Anyone who's been following the development of State of Emergency 2, the sequel to the 2002 original, will likely be familiar with the drama that has surrounded it, in which the original developer went bankrupt, auctioned off the rights to the game, had it picked up by DC Studios, which in turn found a publisher, lost a publisher, then found another publisher, SouthPeak Interactive. Against all odds, the game is finally nearing completion, and we had the opportunity to sit down with a demo build and give it a whirl.

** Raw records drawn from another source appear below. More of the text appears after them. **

(** C30: the reconciler converges. Against a PostgreSQL whose answers do not
    change, one pass that runs to its end brings every row to rest: the
    second pass writes nothing, whatever the iteration order and the clock,
    and leaves in the cache exactly the entries of the stored rows. In the
    cache of the first pass a table the reconciler owns has the verdict of
    its live shape (ACTIVE and serveable exactly when the shape matches,
    also if it was DEGRADED or FAILED before; each index likewise), and a row in transition or
    whose introspection failed is not touched. *)
Theorem reconciler_converges pg iter1 iter2 now1 now2 w :
  pg_up pg -> rows_ok (w_rows w) ->
  (forall m, iter1 m ≡ₚ map_to_list m) -> (forall m, iter2 m ≡ₚ map_to_list m) ->
  exists w1 n w2 m,
    reconcile_now pg iter1 now1 w = (w1, Ok n)
    /\ reconcile_now pg iter2 now2 w1 = (w2, Ok 0)
    /\ w_rows w2 = w_rows w1 /\ load_rows (w_rows w2) = Ok m /\ w_catalog w2 = from_entries m
    /\ forall r e, r ∈ w_rows w -> row_to_entry r = Ok e ->
       exists e1, catalog_get (w_catalog w1) (mr_table_name r) = Some e1
         /\ (is_reconciler_owned (te_status e) = false -> e1 = e /\ r ∈ w_rows w1)
         /\ (forall d, introspect pg e = Err (CatalogError_Db d) -> e1 = e /\ r ∈ w_rows w1)
         /\ (forall columns pk idx, is_reconciler_owned (te_status e) = true ->
               columns_of pg (pg_table (te_schema e)) = inr columns ->
               primary_key_of pg (pg_table (te_schema e)) = inr pk ->
               indexes_of pg (pg_table (te_schema e)) = inr idx ->
               faithful_verdict columns pk idx e (stored_verdict e1)).
Proof.
  intros Hpg Hok Hi1 Hi2. destruct (reconcile_pass pg now1 iter1 w Hpg Hok Hi1) as (next1 & E1 & Hn1).
  set (w1 := mkWorld _ _) in E1. assert (Hok1 : rows_ok (w_rows w1)) by by apply reconciled_rows_ok.
  destruct (reconcile_pass pg now2 iter2 w1 Hpg Hok1 Hi2) as (next2 & E2 & Hn2).
  destruct (load_rows_Ok (w_rows w1) (proj2 Hok1)) as [m Hm].
  assert (Hset : forall r1, r1 ∈ w_rows w1 -> exists e', row_to_entry r1 = Ok e'
            /\ verdict_write pg e' = None /\ forall now', reconciled_entry pg now' e' = e').
  { intros r1 (r & -> & Hr)%list_elem_of_fmap. destruct (rows_ok_entry _ _ Hok Hr) as [e He].
    destruct (reconciled_row_settled pg now1 r e He) as (e' & ? & ? & ? & _). eauto. }
  assert (Hrest : map (reconciled_row pg now2) (w_rows w1) = w_rows w1).
  { rewrite <- (map_id (w_rows w1)) at 2. apply map_ext_in. intros r1 Hr1%list_elem_of_In.
    destruct (Hset r1 Hr1) as (e' & He' & Hv & _). unfold reconciled_row. by rewrite He', Hv. }
  assert (Hcount : List.filter (row_changes pg) (w_rows w1) = []).
  { rewrite <- (List.filter_false (w_rows w1)). apply List.filter_ext_in. intros r1 Hr1%list_elem_of_In. destruct (Hset r1 Hr1) as (e' & He' & Hv & _).
    unfold row_changes. by rewrite He', Hv. }
  rewrite Hrest, Hcount in E2. eexists w1, _, _, m. split; [exact E1|]. split; [exact E2|].
  split; [done|]. split; [done|]. split.
  - simpl. f_equal. apply map_eq. intros n. apply option_eq. intros e'.
    rewrite Hn2, (load_rows_spec _ _ Hm (proj1 Hok1)). split.
    + intros (r1 & e0 & Hr1 & Hn & He0 & ->). exists r1. split_and!; [done..|].
      destruct (Hset r1 Hr1) as (e1 & He1 & _ & Hid). rewrite He0 in He1. injection He1 as <-. by rewrite Hid.
    + intros (r1 & Hr1 & Hn & He1). exists r1, e'. split_and!; [done..|].
      destruct (Hset r1 Hr1) as (e0 & He0 & _ & Hid). rewrite He1 in He0. injection He0 as <-. by rewrite Hid.
  - intros r e Hr He. exists (reconciled_entry pg now1 e). split.
    { unfold catalog_get. simpl. rewrite Hn1. eauto 10. }
    assert (Hkeep : reconciled_row pg now1 r = r -> r ∈ w_rows w1).
    { intros Heq. simpl. rewrite <- Heq. by apply (list_elem_of_fmap_2 (reconciled_row pg now1)). }
    destruct (reconciled_row_settled pg now1 r e He) as (_ & _ & _ & _ & _ & Hun & Herr).
    unfold reconciled_entry. split_and!.
    + intros Ho. rewrite Ho. auto.
    + intros d Hd. rewrite Hd. destruct (is_reconciler_owned _); eauto.
    + intros columns pk idx Ho H1 H2 H3. rewrite Ho.
      destruct (introspect_faithful pg columns pk idx e H1 H2 H3) as (v & Hv & Hf). rewrite Hv.
      by rewrite (stored_verdict_new pg r).
Qed.

(** ** A pass that fails *)

(** A row is left alone, or it is one the reconciler owns and gets the
    verdict of its live shape. *)
Definition row_frame (pg : PgAnswers) (now : Z) (r r' : MetadataRow) : Prop :=
  r' = r
  \/ exists e v, row_to_entry r = Ok e /\ is_reconciler_owned (te_status e) = true
       /\ introspect pg e = Ok v /\ r' = apply_verdict (mr_table_name r) v now r.

Lemma row_frame_name pg now r r' : row_frame pg now r r' -> mr_table_name r' = mr_table_name r.
Proof. intros [->|(e & v & _ & _ & _ & ->)]; [done|]. exact (write_row_name now (Some v) r). Qed.

Lemma NoDup_map_inj {A B} (f : A -> B) l x y : NoDup (map f l) -> x ∈ l -> y ∈ l -> f x = f y -> x = y.
Proof.
  induction l as [|a l IH]; simpl; [by intros _ ?%elem_of_nil|]. intros [Ha Hnd]%NoDup_cons.
  rewrite !elem_of_cons. intros [->|Hx] [->|Hy] Heq; auto.
  - destruct Ha. rewrite Heq. by apply (list_elem_of_fmap_2 f).
  - destruct Ha. rewrite <- Heq. by apply (list_elem_of_fmap_2 f).
Qed.

Section frame.
Variables (pg : PgAnswers) (now : Z) (rows : list MetadataRow).

(** During the loop: rows whose entry is still to come are unchanged. *)
Definition framed (l : list (string * TableEntry)) (rows' : list MetadataRow) : Prop :=
  Forall2 (fun r r' => r ∈ rows /\ row_frame pg now r r' /\ (mr_table_name r ∈ l.*1 -> r' = r)) rows rows'.

Lemma reconcile_row_framed p n e l :
  (forall r, r ∈ rows -> mr_table_name r = n -> row_to_entry r = Ok e) ->
  name (te_schema e) = n -> n ∉ l.*1 ->
  framed ((n, e) :: l) (ps_rows p) -> framed l (ps_rows (reconcile_row pg now p (n, e)).1).
Proof.
  intros Hrow Hname Hn Hf.
  assert (Hkeep : framed l (ps_rows p)).
  { eapply Forall2_impl; [exact Hf|]. simpl. intros r r' (? & ? & Hr). split_and!; [done..|]. intros; apply Hr. by right. }
  unfold reconcile_row. destruct (is_reconciler_owned _) eqn:Eo; simpl; [|done].
  destruct (introspect pg e) as [v|[]|] eqn:Ev; simpl; try done.
  case_bool_decide; [done|]. destruct (update_verdict pg _); [done|]. simpl.
  apply Forall2_fmap_r. rewrite Hname. eapply Forall2_impl; [exact Hf|]. simpl. intros r r' (Hin & Hfr & Hr).
  pose proof (row_frame_name _ _ _ _ Hfr) as Hnr. split; [done|].
  destruct (decide (mr_table_name r = n)) as [Heq|Hne].
  - rewrite Hr by (rewrite Heq; left). split; [right; exists e, v; rewrite Heq; auto|]. intros Hl. by rewrite Heq in Hl.
  - rewrite apply_verdict_other by congruence. split; [done|]. intros. apply Hr. by right.
Qed.

Lemma reconcile_rows_framed l : forall p,
  NoDup l.*1 ->
  (forall n e, (n, e) ∈ l -> name (te_schema e) = n
     /\ forall r, r ∈ rows -> mr_table_name r = n -> row_to_entry r = Ok e) ->
  framed l (ps_rows p) -> Forall2 (row_frame pg now) rows (ps_rows (reconcile_rows pg now p l).1).
Proof.
  induction l as [|[n e] l IH]; intros p Hnd Hl Hf; cbn [reconcile_rows].
  - eapply Forall2_impl; [exact Hf|]. naive_solver.
  - apply NoDup_cons in Hnd as [Hn Hnd]. destruct (Hl n e) as [Hname Hrow]; [left|].
    pose proof (reconcile_row_framed p n e l Hrow Hname Hn Hf) as Hf'.
    destruct (reconcile_row pg now p (n, e)) as [p' [| |]]; cbn [fst] in *.
    1: apply IH; [done| |done]; intros; apply Hl; by right.
    all: eapply Forall2_impl; [exact Hf'|]; naive_solver.
Qed.
End frame.

(** whatever PostgreSQL answers, and however a pass ends, each row is
    left as it is or, when the reconciler owns it, gets the verdict of its
    live shape; its other columns never change. A pass that does not
    return Ok leaves the cached catalog as it was. *)
Theorem reconcile_frame pg iter now w :
  NoDup (map mr_table_name (w_rows w)) -> (forall m, iter m ≡ₚ map_to_list m) ->
  let '(w', result) := reconcile_now pg iter now w in
  Forall2 (row_frame pg now) (w_rows w) (w_rows w')
  /\ (is_ok result = false -> w_catalog w' = w_catalog w).
Proof.
  intros Hnd Hiter.
  assert (Hid : Forall2 (row_frame pg now) (w_rows w) (w_rows w)).
  { apply Forall2_same_length_lookup_2; [done|]. intros. simplify_eq. by left. }
  unfold reconcile_now. destruct (pool_get pg); [done|].
  destruct (load_snapshot pg (w_rows w)) as [m| |] eqn:Hm; [|done..].
  assert (Hload : load_rows (w_rows w) = Ok m).
  { unfold load_snapshot in Hm. by destruct (pool_get_load pg), (select_all pg). }
  pose proof (load_rows_spec _ _ Hload Hnd) as Hspec.
  pose proof (reconcile_rows_framed pg now (w_rows w) (iter m) (mkPass (w_rows w) ∅ 0)) as Hf.
  destruct (reconcile_rows pg now _ (iter m)) as [p r]. simpl in Hf.
  assert (Forall2 (row_frame pg now) (w_rows w) (ps_rows p)) as Hp; [apply Hf|by destruct r].
  - rewrite Hiter. apply NoDup_fst_map_to_list.
  - intros n e. rewrite Hiter, elem_of_map_to_list. intros Hne.
    destruct (proj1 (Hspec n e) Hne) as (r0 & Hr0 & Hn0 & He0). split.
    + by apply row_to_entry_inv in He0 as (? & ? & ? & ? & ? & -> & _).
    + intros r1 Hr1 Hn1. rewrite <- He0. f_equal.
      apply (NoDup_map_inj mr_table_name (w_rows w)); congruence.
  - apply Forall2_same_length_lookup_2; [done|]. intros i x y Hx Hy. simplify_eq.
    split_and!; [by eapply list_elem_of_lookup_2|by left|done].
Qed.

(** ** Samples *)

Definition sample_lsi : LsiSpec :=
  mkLsiSpec "by_ts" "ts" KeyType_N "ts" "users_by_ts" (Some "ALL") None true None.
Definition sample_row : MetadataRow :=
  mkMetadataRow "users" "rekt_t_users" "data" "id" "S" None None "DEGRADED" false (Some "was missing")
    1 "seeder" 1 (VObject []) None None None (lsi_specs_to_json [sample_lsi]) (gsi_specs_to_json []).
Definition sample_columns : list ColumnInfo :=
  [mkColumnInfo "data" "jsonb" "NEVER"; mkColumnInfo "id" "text" "ALWAYS"; mkColumnInfo "ts" "numeric" "ALWAYS"].
Definition sample_pg (columns : list ColumnInfo) (indexes : gmap string string) : PgAnswers :=
  mkPgAnswers None None None (fun _ => inr columns) (fun _ => inr ["id"]) (fun _ => inr indexes) (fun _ => None).
Definition sample_indexes : gmap string string :=
  {["users_by_ts" := "CREATE INDEX users_by_ts ON public.rekt_t_users USING btree (id, ts)"]}.
Definition sample_world : World := mkWorld [sample_row] (from_entries ∅).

State of Emergency 2 apparently takes place a full decade after the events in State of Emergency, in which five intrepid heroes assaulted and liberated the headquarters of the Corporation, the monolithic company that had usurped all government functions and established itself as a faceless dictatorship. As the sequel opens up, we're reintroduced to the characters from the original game through a lengthy in-game cutscene that gets the story mode under way. It's quickly established that Mack and Bull have been captured, so Libra, Freak, and Spanky all have to work to free them from the Corporation prison before their executions can take place. While his friends somehow manage to slip a gas mask and submachine gun into his gas chamber and thus help save him from imminent death, Mack is still left to mow his way through innumerable guards to rescue Bull and somehow escape from the prison.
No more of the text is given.